DESCRIPTION OF THE TASK
Go to the line in the entries below that holds "a tick; it returns" and repeat exactly from there through the line that holds "(** What has", inclusive.

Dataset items
(* ===== verification/TimeSamples.v ===== *)
(** * Cancelling a periodic task: [time/sleep-cancel.go] *)

From S2P Require Import Prelude Threads GoSamples.
Local Open Scope Z_scope.

Definition started : val := VStr "started".

(** The rest of [main], from the place where it has slept for five seconds. *)
Definition cancel_lock : prog := Lock (Store "done" (VInt 1) (Unlock (Println cancelled (Sleep Ret)))).

(** Before [periodic] is started. *)
Inductive before : list val → prog → Prop :=
| cb_sleep : before [] cancel_main
| cb_print : before [] (Println started (Go (Loop 0 []) (Sleep cancel_lock)))
| cb_go : before [started] (Go (Loop 0 []) (Sleep cancel_lock)).

(** [main] afterwards: whether it holds the mutex, the value of [done], and
    whether it has printed that the task is cancelled. *)
Inductive main_c : bool → Z → bool → prog → Prop :=
| mc_sleep : main_c false 0 false (Sleep cancel_lock)
| mc_lock : main_c false 0 false cancel_lock
| mc_store : main_c true 0 false (Store "done" (VInt 1) (Unlock (Println cancelled (Sleep Ret))))
| mc_unlock : main_c true 1 false (Unlock (Println cancelled (Sleep Ret)))
| mc_print : main_c false 1 false (Println cancelled (Sleep Ret))
| mc_rest : main_c false 1 true (Sleep Ret)
| mc_ret : main_c false 1 true Ret.

Definition check : prog := LoadInt "done" (fun d => if bool_decide (d = 1) then Ret else Unlock (Loop 0 [])).

(** [periodic]: whether it holds the mutex, and whether it is about to print
    a tick; it returns with the mutex locked. *)
Inductive periodic_c (d : Z) : bool → bool → prog → Prop :=
| pc_loop : periodic_c d false true (Loop 0 [])
| pc_tick : periodic_c d false true (Println tick (Sleep (Lock check)))
| pc_sleep : periodic_c d false false (Sleep (Lock check))
| pc_lock : periodic_c d false false (Lock check)
| pc_check : periodic_c d true false check
| pc_unlock : d = 0 → periodic_c d true false (Unlock (Loop 0 []))
| pc_ret : d = 1 → periodic_c d true false Ret.

(** What has been printed: ticks, and at most one after the cancellation. *)
Inductive printed_c : bool → bool → list val → Prop :=
| po_running k b : printed_c false b (started :: replicate k tick)
| po_cancelled k b : printed_c true b (started :: replicate k tick ++ [cancelled])
| po_late k : printed_c true false (started :: replicate k tick ++ [cancelled; tick]).

Inductive cancel_inv : state → Prop :=
| ci_before st o p : threads st = [p] → before o p → out st = o → mu st = false →
    mem st !! "done" = Some (VInt 0) → cancel_inv st
| ci_after st p q hm hp d can head :
    threads st = [p; q] → main_c hm d can p → periodic_c d hp head q → mu st = hm || hp → hm && hp = false →
    mem st !! "done" = Some (VInt d) → printed_c can head (out st) → cancel_inv st.

Lemma printed_tick can o : printed_c can true o → printed_c can false (o ++ [tick]).
Proof.
  intros H. inversion H as [k b|k b|]; subst; cbn.
  - rewrite <- replicate_S_end. apply (po_running (S k)).
  - rewrite <- app_assoc. apply po_late.
Qed.

Lemma printed_cancelled head o : printed_c false head o → printed_c true head (o ++ [cancelled]).
Proof. intros H. inversion H; subst; cbn. apply po_cancelled. Qed.

Lemma printed_quiet can head o : printed_c can false o → head = false ∨ can = false → printed_c can head o.
Proof. intros H Hor. inversion H; subst; try constructor. by destruct Hor as [->|]; [constructor|]. Qed.

(** [main] moves. *)
Lemma cancel_main_step st st' r p q hm hp d can head :
  threads st = [p; q] → main_c hm d can p → periodic_c d hp head q → mu st = hm || hp → hm && hp = false →
  mem st !! "done" = Some (VInt d) → printed_c can head (out st) →
  thread_step periodic_cancel st 0 r p = Done st' → cancel_inv st'.
Proof.
  intros Hth Hm Hp Hmu Hex Hd Ho Hs.
  destruct Hm; cbn in Hs; rewrite ?Hmu in Hs; try done.
  - injection Hs as <-. eapply (ci_after _ _ q false hp 0 false head); cbn; rewrite ?Hth; try done. constructor.
  - destruct hp; [done|]. injection Hs as <-.
    eapply (ci_after _ _ q true false 0 false head); cbn; rewrite ?Hth; try done. constructor.
  - destruct hp; [done|]. injection Hs as <-. eapply (ci_after _ _ q true false 1 false head); cbn; rewrite ?Hth; try done.
    + constructor.
    + inversion Hp; subst; constructor.
    + by rewrite lookup_insert_eq.
  - destruct hp; [done|]. injection Hs as <-.
    eapply (ci_after _ _ q false false 1 false head); cbn; rewrite ?Hth; try done. constructor.
  - injection Hs as <-. eapply (ci_after _ _ q false hp 1 true head); cbn; rewrite ?Hth; try done.
    + constructor.
    + by apply printed_cancelled.
  - injection Hs as <-. eapply (ci_after _ _ q false hp 1 true head); cbn; rewrite ?Hth; try done. constructor.
Qed.

(** [periodic] moves. *)
Lemma cancel_periodic_step st st' r p q hm hp d can head :
  threads st = [p; q] → main_c hm d can p → periodic_c d hp head q → mu st = hm || hp → hm && hp = false →
  mem st !! "done" = Some (VInt d) → printed_c can head (out st) →
  thread_step periodic_cancel st 1 r q = Done st' → cancel_inv st'.
Proof.
  intros Hth Hm Hp Hmu Hex Hd Ho Hs.
  destruct Hp as [| | | | |Hd0|]; cbn in Hs; rewrite ?Hmu in Hs; try done.
  - injection Hs as <-. eapply (ci_after _ p _ hm false d can true); cbn; rewrite ?Hth; try done. constructor.
  - injection Hs as <-. eapply (ci_after _ p _ hm false d can false); cbn; rewrite ?Hth; try done; [constructor|].
    by apply printed_tick.
  - injection Hs as <-. eapply (ci_after _ p _ hm false d can false); cbn; rewrite ?Hth; try done. constructor.
  - destruct hm; [done|]. injection Hs as <-.
    eapply (ci_after _ p _ false true d can false); cbn; rewrite ?Hth; try done. constructor.
  - rewrite Hd in Hs. injection Hs as <-. eapply (ci_after _ p _ hm true d can false); cbn; rewrite ?Hth; try done.
    case_bool_decide; [by constructor|]. constructor. inversion Hm; subst; done.
  - rewrite orb_true_r in Hs. injection Hs as <-. rewrite andb_true_r in Hex. subst hm.
    eapply (ci_after _ p _ false false d can true); cbn; rewrite ?Hth; try done; [constructor|].
    apply printed_quiet; [done|]. right. inversion Hm; subst; done.
Qed.

Lemma cancel_step st a st' : cancel_inv st → step periodic_cancel st a = Done st' → cancel_inv st'.
Proof.
  intros Hi (q & Hq & Hs)%step_thread. destruct a as [t r]. cbn [fst snd] in *.
  destruct Hi as [st o p Hth Hb Ho Hmu Hd|st p q0 hm hp d can head Hth Hm Hp Hmu Hex Hd Ho].
  - rewrite Hth in Hq. destruct t as [|t]; [|done]. injection Hq as <-. destruct Hb; cbn in Hs; injection Hs as <-.
    + eapply (ci_before _ []); cbn; rewrite ?Hth; try done. constructor.
    + eapply (ci_before _ [started]); cbn; rewrite ?Hth; try done; [constructor|by rewrite Ho].
    + eapply (ci_after _ _ _ false false 0 false true); cbn; rewrite ?Hth; try done; [constructor..|].
      rewrite Ho. apply (po_running 0).
  - rewrite Hth in Hq. destruct t as [|[|t]]; [| |done]; injection Hq as <-.
    + by eapply cancel_main_step.
    + by eapply cancel_periodic_step.
Qed.

(** In [time/sleep-cancel.go], at most one tick is printed after the task has
    been cancelled. *)
Lemma at_most_one_late_tick st o1 o2 :
  reachable periodic_cancel sleep_cancel st → out st = o1 ++ cancelled :: o2 → o2 = [] ∨ o2 = [tick].
Proof.
  intros Hr Ho. assert (cancel_inv st) as Hi.
  { eapply reachable_ind; [exact Hr| |intros ???; apply cancel_step]. eapply ci_before; try done. constructor. }
  assert (∀ k o, started :: replicate k tick ++ o = o1 ++ cancelled :: o2 → ∃ pre, o = pre ++ cancelled :: o2) as Hsplit.
  { clear. intros k o H. destruct o1 as [|v o1]; [done|]. injection H as _ H. revert o1 H.
    induction k as [|k IH]; intros o1 H; [by exists o1|]. destruct o1 as [|v' o1]; [done|]. injection H as _ H. by apply (IH o1). }
  destruct Hi as [? o p Hth Hb Ho'|? p q hm hp d can head Hth Hm Hp Hmu Hex Hd Ho'].
  - rewrite Ho' in Ho. destruct Hb; destruct o1 as [|? [|]]; done.
  - inversion Ho' as [k b E1 E2 E3|k b E1 E2 E3|k E1 E2 E3]; rewrite Ho in E3.
    + rewrite <- (app_nil_r (replicate k tick)) in E3. by destruct (Hsplit k [] E3) as [[|] ?].
    + destruct (Hsplit k _ E3) as [[|? [|]] Hpre]; try done. injection Hpre as ->. by left.
    + destruct (Hsplit k _ E3) as [[|? [|? [|]]] Hpre]; try done. injection Hpre as ->. by right.
Qed.

(** [periodic] returns with the mutex locked. *)
Definition cancel_run : list (nat * Z) :=
  (fun t => (t, 0)) <$> replicate 4 0%nat ++ replicate 3 1%nat ++ replicate 4 0%nat ++ replicate 2 1%nat.
Lemma periodic_keeps_mutex :
  (fun st => (is_ret <$> threads st !! 1%nat, mu st, out st)) <$> run periodic_cancel sleep_cancel cancel_run
  = Done (Some true, true, [started; tick; cancelled]).
Proof. vm_compute. reflexivity. Qed.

RESPONSE
    a tick; it returns with the mutex locked. *)
Inductive periodic_c (d : Z) : bool → bool → prog → Prop :=
| pc_loop : periodic_c d false true (Loop 0 [])
| pc_tick : periodic_c d false true (Println tick (Sleep (Lock check)))
| pc_sleep : periodic_c d false false (Sleep (Lock check))
| pc_lock : periodic_c d false false (Lock check)
| pc_check : periodic_c d true false check
| pc_unlock : d = 0 → periodic_c d true false (Unlock (Loop 0 []))
| pc_ret : d = 1 → periodic_c d true false Ret.

(** What has been printed: ticks, and at most one after the cancellation. *)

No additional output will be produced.